1 Internationalization Enhancements

Recent releases of the JDK include enhancements to the internationalization process to support updated standards.

Internationalization Enhancements in JDK 11

Internationalization enhancements for JDK 11 include:

Unicode 10.0.0

Support has been added for Unicode 10.0.0. Java Platform, Standard Edition (Java SE) 9 and 10 supported Unicode 8.0.

The Unicode 10.0 standard includes 16,018 characters and 10 scripts that were introduced since Unicode 8.0, all of which are supported in Java SE 11.

Internationalization Enhancements in JDK 10

Internationalization enhancements for JDK 10 include:

Additional Unicode Language-Tag Extensions

The IETF BCP (best current practice) 47 language tags standard, which has been supported in the Locale class since Java SE 7, includes a Unicode extension subtag. As of Java SE 9, only the -ca (calendar) and -nu (number) extensions are supported.

Java SE 10 added support for the following additional extensions in the relevant JDK classes:

  • -cu (currency type)

  • -fw (first day of week)

  • -rg (region override)

  • -tz (time zone)

Since JDK 10, if an application specifies a locale of en-US-u-cu-EUR, which means US English with Euro currency, java.util.Currency.getInstance(locale) instantiates a Euro Currency.
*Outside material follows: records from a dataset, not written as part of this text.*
(* ===== verification/ForkTheorems.v ===== *)
(** * Forking an instance

    A fork assembles the new instance in the transaction area and publishes it
    by one rename: the new instance is there whole, as good a store as the one
    it was made from and with a descriptor of its own, or not at all. *)

From S2P Require Import Prelude Codec FileSystem FsLogic FsUtil FsCopy FsTotal Text.
From S2P Require Import Store StoreLogic StoreSafety StorePublish StoreCopy StoreGc StoreExample Session.
From S2P Require Import Paths Legacy HostShare Checkpoints Snapshots SnapshotTheorems CheckpointTheorems Instances InstanceLogic DeleteTheorems Capture SessionRun SessionExample.

(** ** The staging directory *)

(** What a fork into [root] may touch there, the new instance apart. *)
Definition forking (root q : path) : Prop :=
  below q root \/ exists t, transaction_root root t /\
    (q = t /: INSTANCE_TRANSACTION_MARKER \/ below q (t /: "fork") \/ below (t /: "fork") q).

Definition fork_slot (root p : path) : Prop := exists t x, transaction_root root t /\ p = t /: "fork" /: x.

Lemma forking_area root q : forking root q -> area root q.
Proof.
  intros [Hq | (t & Ht & Hq)]; [by right |]. destruct Hq as [-> | [Hq | Hq]].
  - left. eapply in_area_below; [done | apply below_snoc].
  - by apply (area_above root t ["fork"]).
  - left. eapply in_area_below; [done |]. by eapply below_child.
Qed.

Lemma fork_slot_forking root p q : fork_slot root p -> below q p \/ below p q -> forking root q.
Proof.
  intros (t & x & Ht & ->) Hq. right. exists t. split; [done |]. right.
  destruct Hq as [Hq | Hq]; [| right; by eapply below_child]. apply below_snoc_inv in Hq as [-> | Hq]; [right; apply below_snoc | by left].
Qed.

Lemma root_made_forking root q : root_made root q -> forking root q.
Proof.
  intros [Hq | (t & Ht & [-> | ->])]; [by left | right | right]; exists t; (split; [done |]); [right; left; apply below_snoc | by left].
Qed.

Lemma modifies_open_create (F : path -> Prop) p : F p -> modifies F (open_create p).
Proof. intros HF. apply modifies_change. intros E w o q Ho. repeat case_match; simplify_eq. by intros ->. Qed.

Lemma keeps_form_open_create p : respects keeps_form (open_create p).
Proof.
  apply respects_change; [apply _ |]. intros E w o Ho Hwf. repeat case_match; simplify_eq.
  apply well_formed_insert; [done | by apply parent_is_dir_ok | right; congruence].
Qed.

#[local] Hint Resolve modifies_open_create keeps_form_open_create : frames.

Lemma respects_scoped {A : Type} I `{!PreOrder I} d (c : M A) :
  respects I c -> respects I (remove_dir_all d) -> respects I (scoped d c).
Proof.
  intros Hc Hd. unfold scoped. apply respects_bind; [apply _ | by apply respects_attempt |].
  intros [a | e]; [respects_tac |]. apply respects_bind; [apply _ | by apply respects_attempt | respects_tac].
Qed.

Lemma modifies_cleanup root : modifies (forking root) (cleanup_stale_fork_transactions root).
Proof.
  unfold cleanup_stale_fork_transactions. eapply respects_bind_returns; [apply _ | respects_tac | apply returns_roots |].
  intros roots Hroots. apply respects_for_each; [apply _ |]. intros t Ht. rewrite Forall_forall in Hroots. specialize (Hroots t Ht).
  assert (Hin : forall q, below (t /: "fork") q -> forking root q) by (intros q Hq; right; eauto).
  unfold cleanup_fork_root, lock_fork_transaction_root, flock_exclusive, fork_is_stale. respects_tac.
  apply modifies_remove_dir_all. intros q Hq. apply Hin. by eapply below_child.
Qed.

Lemma keeps_form_cleanup root : respects keeps_form (cleanup_stale_fork_transactions root).
Proof.
  unfold cleanup_stale_fork_transactions, cleanup_fork_root, lock_fork_transaction_root, flock_exclusive, fork_is_stale. respects_tac.
Qed.

(** Two facts about one program, each also about what it leaves when it does
    not return. *)
Lemma t_both {A : Type} E P (c : M A) (Q Q' : A -> fsmap -> Prop) X X' :
  triple E P c Q X -> triple E P c Q' X' -> triple E P c (fun a m => Q a m /\ Q' a m) (fun m => X m /\ X' m).
Proof. intros H H' w Hw. specialize (H w Hw). specialize (H' w Hw). by destruct (c E w). Qed.

(** A step whose changes are known only by where they are. *)
Lemma t_step {A : Type} E (c : M A) F m : well_formed m -> modifies F c -> respects keeps_form c ->
  triple E (eq m) c (fun _ m' => frame F m m' /\ well_formed m') (fun m' => frame F m m').
Proof.
  intros Hwf Hc Hk. eapply t_conseq; [eapply t_keep_form; [| exact Hk | by apply t_modifies] | done | done | done]. by intros ? <-.
Qed.

(** What fails in a scope leaves what the failure left, less the directory. *)
Lemma t_scoped {A : Type} E P (c : M A) Q (X : fsmap -> Prop) d :
  triple E P c Q X -> (forall m m', X m -> frame (below d) m m' -> X m') -> triple E P (scoped d c) Q X.
Proof.
  intros Hc HX. unfold scoped. eapply t_bind; [apply t_attempt, Hc |]. intros [a | e]; [by apply t_ret |].
  apply t_start. intros m Hm.
  eapply t_bind; [eapply t_conseq; [apply (t_modifies E (below d)), respects_attempt, modifies_remove_dir_all; done | done | intros r m' H; exact H |] |].
  - intros m' Hf. by eapply HX.
  - intros r. apply t_fail. intros m' Hf. by eapply HX.
Qed.

Section staging.
Context {TF : TempFiles} {TL : TempLaws} (E : env) (fuel : nat) (root : path).

(** A new staging directory with nothing but its lease. *)
Definition staged (m0 : fsmap) (st : path) (m : fsmap) : Prop :=
  fork_slot root st /\ frame (forking root) m0 m /\ well_formed m /\ m !! st = Some NDir /\
  forall x s, x <> FORK_LEASE -> m !! (st /: x ++ s) = None.

Lemma t_create_new m p : triple E (eq m) (create_new p) (fun _ m' => m' = <[p := NFile (mk_file [] 0)]> m) (eq m).
Proof. apply t_change; [done | |]; intros w; [intros o <- Ho | intros <- Ho]; repeat case_match; by simplify_eq. Qed.

Lemma t_new_tempdir (m : fsmap) t : well_formed m -> transaction_root root t ->
  triple E (eq m) (dir ← tempdir_in "fork-" (t /: "fork");
                   _ ← scoped dir (_ ← create_new (dir /: FORK_LEASE); flock_exclusive (dir /: FORK_LEASE)); mret dir)
    (staged m) (frame (forking root) m).
Proof.
  intros Hwf Ht. eapply t_bind; [eapply t_conseq; [apply tempdir_in_new | done | intros p m' H; exact H | by intros ? <-] |].
  intros p. apply t_start. intros m1 (s & -> & Hnone & Hpar & ->). set (p := t /: "fork" /: ("fork-" +:+ s)) in *.
  assert (Hslot : fork_slot root p) by (by eexists t, _).
  assert (Hwf1 : well_formed (<[p := NDir]> m)) by (apply well_formed_insert; [done | by apply parent_is_dir_ok | by left]).
  assert (Hf1 : frame (forking root) m (<[p := NDir]> m)).
  { intros q Hq. apply lookup_insert_ne. intros <-. apply Hq. eapply fork_slot_forking; [done | left; apply below_refl]. }
  assert (Hin : forall q, below p q -> forking root q) by (intros q Hq; eapply fork_slot_forking; [done | by right]).
  assert (Habs : forall x s, m !! (p /: x ++ s) = None).
  { intros x s'. rewrite <- app_assoc. apply nothing_below; [done | | congruence | done]. unfold p. by destruct (t /: "fork"). }
  assert (Hfr : forall m2, frame (below p) (<[p := NDir]> m) m2 -> frame (forking root) m m2).
  { intros m2 Hf. etrans; [exact Hf1 |]. by eapply frame_mono, Hf. }
  eapply (t_bind _ _ _ _ (fun _ m' => m' = <[p /: FORK_LEASE := NFile (mk_file [] 0)]> (<[p := NDir]> m) /\ well_formed m')).
  - apply t_scoped.
    + eapply t_bind; [eapply t_conseq; [eapply t_keep_form; [| apply keeps_form_create_new | apply t_create_new] | done | intros u m' H; exact H |] |].
      * by intros ? <-.
      * intros m' <-. exact Hf1.
      * intros []. apply t_start. intros m2 Hm2. unfold flock_exclusive. apply t_look; [| by intros ? [] <- _].
        intros ? <-. destruct Hm2 as [-> _]. apply Hfr. intros q Hq. apply lookup_insert_ne. intros <-. apply Hq, below_snoc.
    + intros m2 m3 Hm2 Hf. etrans; [exact Hm2 | by eapply frame_mono, Hf].
  - intros []. apply t_ret. intros m' [-> Hwf']. split_and!; [done | | done | |].
    + apply Hfr. intros q Hq. apply lookup_insert_ne. intros <-. apply Hq, below_snoc.
    + rewrite lookup_insert_ne; [apply lookup_insert_eq |]. intros Heq. apply (f_equal length) in Heq. rewrite length_app in Heq. simpl in Heq. lia.
    + intros x s' Hx. rewrite lookup_insert_ne; [rewrite lookup_insert_ne; [apply Habs |] |].
      * intros Heq. apply (f_equal length) in Heq. rewrite !length_app in Heq. simpl in Heq. lia.
      * intros Heq. rewrite <- app_assoc in Heq. apply app_inv_head in Heq. simplify_eq/=.
Qed.

Lemma t_staged_create (m : fsmap) : well_formed m -> triple E (eq m) (staged_create fuel root) (staged m) (frame (forking root) m).
Proof.
  intros Hwf. unfold staged_create.
  eapply t_bind; [eapply t_conseq; [apply t_step; [done | apply modifies_cleanup | apply keeps_form_cleanup] | done | intros u m' H; exact H | done] |].
  intros []. apply t_start. intros m1 [H1 Hwf1].
  eapply t_bind; [eapply t_conseq; [eapply t_returns; [apply t_step; [done | apply modifies_ensure_root | apply keeps_form_ensure_root] | apply returns_ensure_root] | done | intros t m' H; exact H |] |].
  { intros m2 H2. etrans; [exact H1 |]. eapply frame_mono, H2. apply root_made_forking. }
  intros t. apply t_start. intros m2 [[H2 Hwf2] Ht].
  assert (H12 : frame (forking root) m m2) by (etrans; [exact H1 |]; eapply frame_mono, H2; apply root_made_forking).
  assert (Hup : forall q, below q (t /: "fork") -> forking root q) by (intros q Hq; right; eauto).
  eapply t_bind; [eapply t_conseq; [apply (t_step _ _ (forking root)); [done | by apply modifies_create_dir_all | apply keeps_form_create_dir_all] | done | intros u m' H; exact H | by intros m3 H3; etrans] |].
  intros []. apply t_start. intros m3 [H3 Hwf3].
  eapply t_bind; [eapply t_conseq; [apply (t_step _ _ (forking root)); [done | | unfold lock_fork_transaction_root, flock_exclusive; respects_tac] | done | intros u m' H; exact H | intros m4 H4; etrans; [exact H12 |]; by etrans] |].
  { unfold lock_fork_transaction_root, flock_exclusive. respects_tac. apply modifies_open_create. right. exists t. split; [done |]. do 2 right. apply below_snoc. }
  intros []. apply t_start. intros m4 [H4 Hwf4].
  assert (H14 : frame (forking root) m m4) by (etrans; [exact H12 |]; etrans; [exact H3 | exact H4]).
  eapply t_conseq; [by apply (t_new_tempdir m4 t) | done | |].
  - intros st m5 (Ha & Hb & Hc & Hd & He). split_and!; [done | by etrans | done | done | done].
  - intros m5 H5. by etrans.
Qed.

End staging.

(** ** A store that is moved *)

Section relocation.
Context {JR : Json record} {JM : Json manifest} {JC : Json checkpoint_ref}.
Context (a b : path) (m m' : fsmap) (Hre : relocated a b m m').

Lemma relocated_at p : m' !! (b /: p) = m !! (a /: p).
Proof. apply Hre. Qed.

Lemma record_relocated : record_at b m' = record_at a m.
Proof. unfold record_at, json_at, contents_at, state_path. by rewrite relocated_at. Qed.

Lemma generation_relocated id s : m' !! (generation_dir b id ++ s) = m !! (generation_dir a id ++ s).
Proof. unfold generation_dir, generations_dir. rewrite <- !app_assoc. apply Hre. Qed.

Lemma complete_relocated id mf : complete_as a m id mf -> complete_as b m' id mf.
Proof.
  intros (Hmf & Hid & Hroot & Hf). split_and!; [| done | done |].
  - unfold manifest_at, json_at, contents_at in *. by rewrite generation_relocated.
  - intros name size Hn. destruct (Hf name size Hn) as (f & Hm & Hl). exists f. by rewrite generation_relocated.
Qed.

Lemma good_relocated rec : well_formed m' -> good a m rec -> good b m' rec.
Proof.
  intros Hwf (_ & Hr & Hv & Hc). split_and!; [done | by rewrite record_relocated | done |].
  intros id Hid. destruct (Hc id Hid) as [mf Hmf]. exists mf. by apply complete_relocated.
Qed.

End relocation.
If the locale is en-US-u-cu-JPY, a Japanese Yen Currency is instantiated.

Internationalization Enhancements in JDK 9

Internationalization enhancements for Oracle Java Development Kit 9 include:

Unicode 8.0

Support has been added for Unicode 8.0. Java Platform, Standard Edition (Java SE) 8 supported Unicode 6.2.

The Unicode 6.3, 7.0, and 8.0 standards introduced 10,555 characters, 29 scripts, and 42 blocks, all of which are supported in Java SE 9.

CLDR Locale Data Enabled by Default

The XML-based locale data of the Unicode Common Locale Data Repository (CLDR), first added in JDK 8, is the default locale data since JDK 9.

There are four distinct sources for locale data, identified by the following keywords:

  • CLDR represents the locale data provided by the Unicode CLDR project.

  • HOST represents the current user's customization of the underlying operating system's settings. It works only with the user's default locale, and the customizable settings may vary depending on the operating system. However, primarily date, time, number, and currency formats are supported.

  • SPI represents the locale-sensitive services implemented by the installed Service Provider Interface (SPI) providers.

  • COMPAT represents the locale data that is compatible with releases prior to JDK 9.

To select a locale data source, use the java.locale.providers system property, listing the data sources in the preferred order. If a provider cannot offer the requested locale data, the search proceeds to the next provider in order. For example:

java.locale.providers=HOST,SPI,CLDR,COMPAT

If you do not set this property, the default behavior is equivalent to the following setting:

java.locale.providers=CLDR,COMPAT,SPI

To enable behavior that is compatible with JDK 8, set the java.locale.providers system property to a value with COMPAT to the left of CLDR.

For supported locales, use the search field on the Technical Resources from Oracle page and search for "Supported Locales" See java.util.spi.LocaleServiceProvider API specification for the related API.

UTF-8 Properties Files

Since Java SE 9, properties files are loaded in UTF-8 encoding. In previous releases, ISO-8859-1 encoding was used for loading property resource bundles. UTF-8 is a much more convenient way to represent non-Latin characters.

Most existing properties files should not be affected: UTF-8 and ISO-8859-1 have the same encoding for ASCII characters, and human-readable non-ASCII ISO-8859-1 encoding is not valid UTF-8. If an invalid UTF-8 byte sequence is detected, the Java runtime automatically rereads the file in ISO-8859-1.

If there is an issue, consider the following options:
  • Convert the properties file into UTF-8 encoding.

  • Specify the runtime system property for the properties file's encoding, as in this example:
    java.util.PropertyResourceBundle.encoding=ISO-8859-1

See java.util.PropertyResourceBundle.